Classical Test Theory (CTT)
- defines the conceptual bias of reliability
- outlines procedures for estimating reliability of psychological measures
- according to CTT, reliability is the extent to which: “differences in observed test scores are a function of true psychological differences, as opposed to measurement error”
(Measurement Error)
- reliability for a measurement procedure depends on the extent to which differences in observed scores can be attributed to differences in their true scores rather than other random factors (referred to as measurement error or just error)
- no measure is perfectly reliable; error is often a consequence of the measurement process
- important to consider how measurement error may impact observed scores
Sources of Error
- Subtle Error
o Respondents may not fully understand questions and answer randomly
o Some tests require observers to score test-takers, different observers may score differently - Obvious Error
o Tests may be given in different context (i.e., loud or quiet settings)
o Tests may be given at different times of the day
o Different temperatures for test users (i.e., hot versus cold)
Reliability = Signal & Noise
- signal = true psychological differences (we want to detect)
- noise = measurement error (obscuring the signal and making it hard to detect)
-reliability is strongest when there is a strong signal and minimal noise (very little measurement error)
Understanding Reliability
- reliability depends on two things:
❖ the extent differences in test scores can be attributed to real individual differences
❖ the extent to which differences in test scores are a function of measurement error
➢ Classical Test Theory assumes observed scores are a function of true score + error
Observed Score = True Psychological Score + (Measurement) Error
➢ CTT also assumes measurement error occurs randomly
❖ Circumstances we cannot really control
o e.g., someone feeling tired, answering randomly, etc…

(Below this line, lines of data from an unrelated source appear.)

(** [part_005]: for valid inputs the altitude never rises, so the final
    altitude is at most the 100 km entry altitude and a recorded airburst
    altitude lies between the final altitude and 100 km. *)
Theorem V005_altitude_never_rises
    (vInfinity diameter : R) (material : Material) (angle : R)
    (options : IntegrationOptions) :
  valid_input vInfinity diameter material angle ->
  valid_options options ->
  on_result (V005.integrateTrajectory
               (V005.calculateEntryConditions vInfinity (Some angle))
               (calculateBodyProperties diameter material) options)
    (fun r => im_altitude (tr_impact r) <= 100000 /\
       forall a, im_airburstAltitude (tr_impact r) = Some a ->
         im_altitude (tr_impact r) <= a <= 100000).
Proof.
  intros Hin Hopt.
  assert (Henv := V005_env_ok _ _ _ _ _ Hin Hopt).
  apply (V005_on_result _ _ _ altitude_ok altitude_ok).
  - auto.
  - intros s Hs _; apply step_result_cases; apply V005_step_altitude; assumption.
  - unfold altitude_ok; cbn [initial_state st_h st_airburstAltitude].
    split; [lra|intros a Ha; discriminate].
  - intros s (Hh & Ha); cbn [finish tr_impact im_altitude im_airburstAltitude].
    unfold H_ENTRY in *; split; assumption.
Qed.

Lemma V005_altitude_never_rises_witness :
  let stony := mkMaterial 3000 2e5 None in
  valid_input 15 50 stony 45 /\ valid_options no_options /\
  on_result (V005.integrateTrajectory (V005.calculateEntryConditions 15 (Some 45))
               (calculateBodyProperties 50 stony) no_options)
    (fun r => im_altitude (tr_impact r) <= 100000 /\
       forall a, im_airburstAltitude (tr_impact r) = Some a ->
         im_altitude (tr_impact r) <= a <= 100000).
Proof.
  intros stony.
  assert (Hin : valid_input 15 50 stony 45) by (unfold valid_input; cbn; lra).
  assert (Hopt : valid_options no_options) by (repeat split).
  split; [exact Hin|split; [exact Hopt|]].
  exact (V005_altitude_never_rises 15 50 stony 45 no_options Hin Hopt).
Defined.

❖ Measurement error is thus equally likely to inflate some scores + deflate others
Impact of Measurement Error
➢ Measurement error can “shift/ reorder” the individual differences
❖ Away from the true individual differences
Two further points on error:
❖ Error tends to cancel itself out across respondents (i.e., mean error = 0)
❖ Error scores are uncorrelated with true scores (i.e., error not related to real scores)
Error Variance
➢ A high degree of error variance = a poor measurement
❖ i.e., a low degree of reliability
➢ Is the variability in observed scores similar to variability on true scores
➢ Distribution of scores
❖ Observed scores: wider range of scores from the mean
❖ True Scores: closer range to the mean
4 Ways to Think About Reliability
➢ According to CTT, there are 4 ways to consider reliability (p. 156- 163; Furr book)
❖ All involve observed scores, true scores, and measurement/ total error
➢ Two ways consider differences in the variances in observed, true, and error scores
1. Reliability = Proportion of true score variance compared to observed score variance
❖ Reliability is high when observed score variance is attributable to the true + error score variance
2. Reliability = A lack of measurement error variance
❖ Reliability is high when the error variance is small (compared to observed score variance)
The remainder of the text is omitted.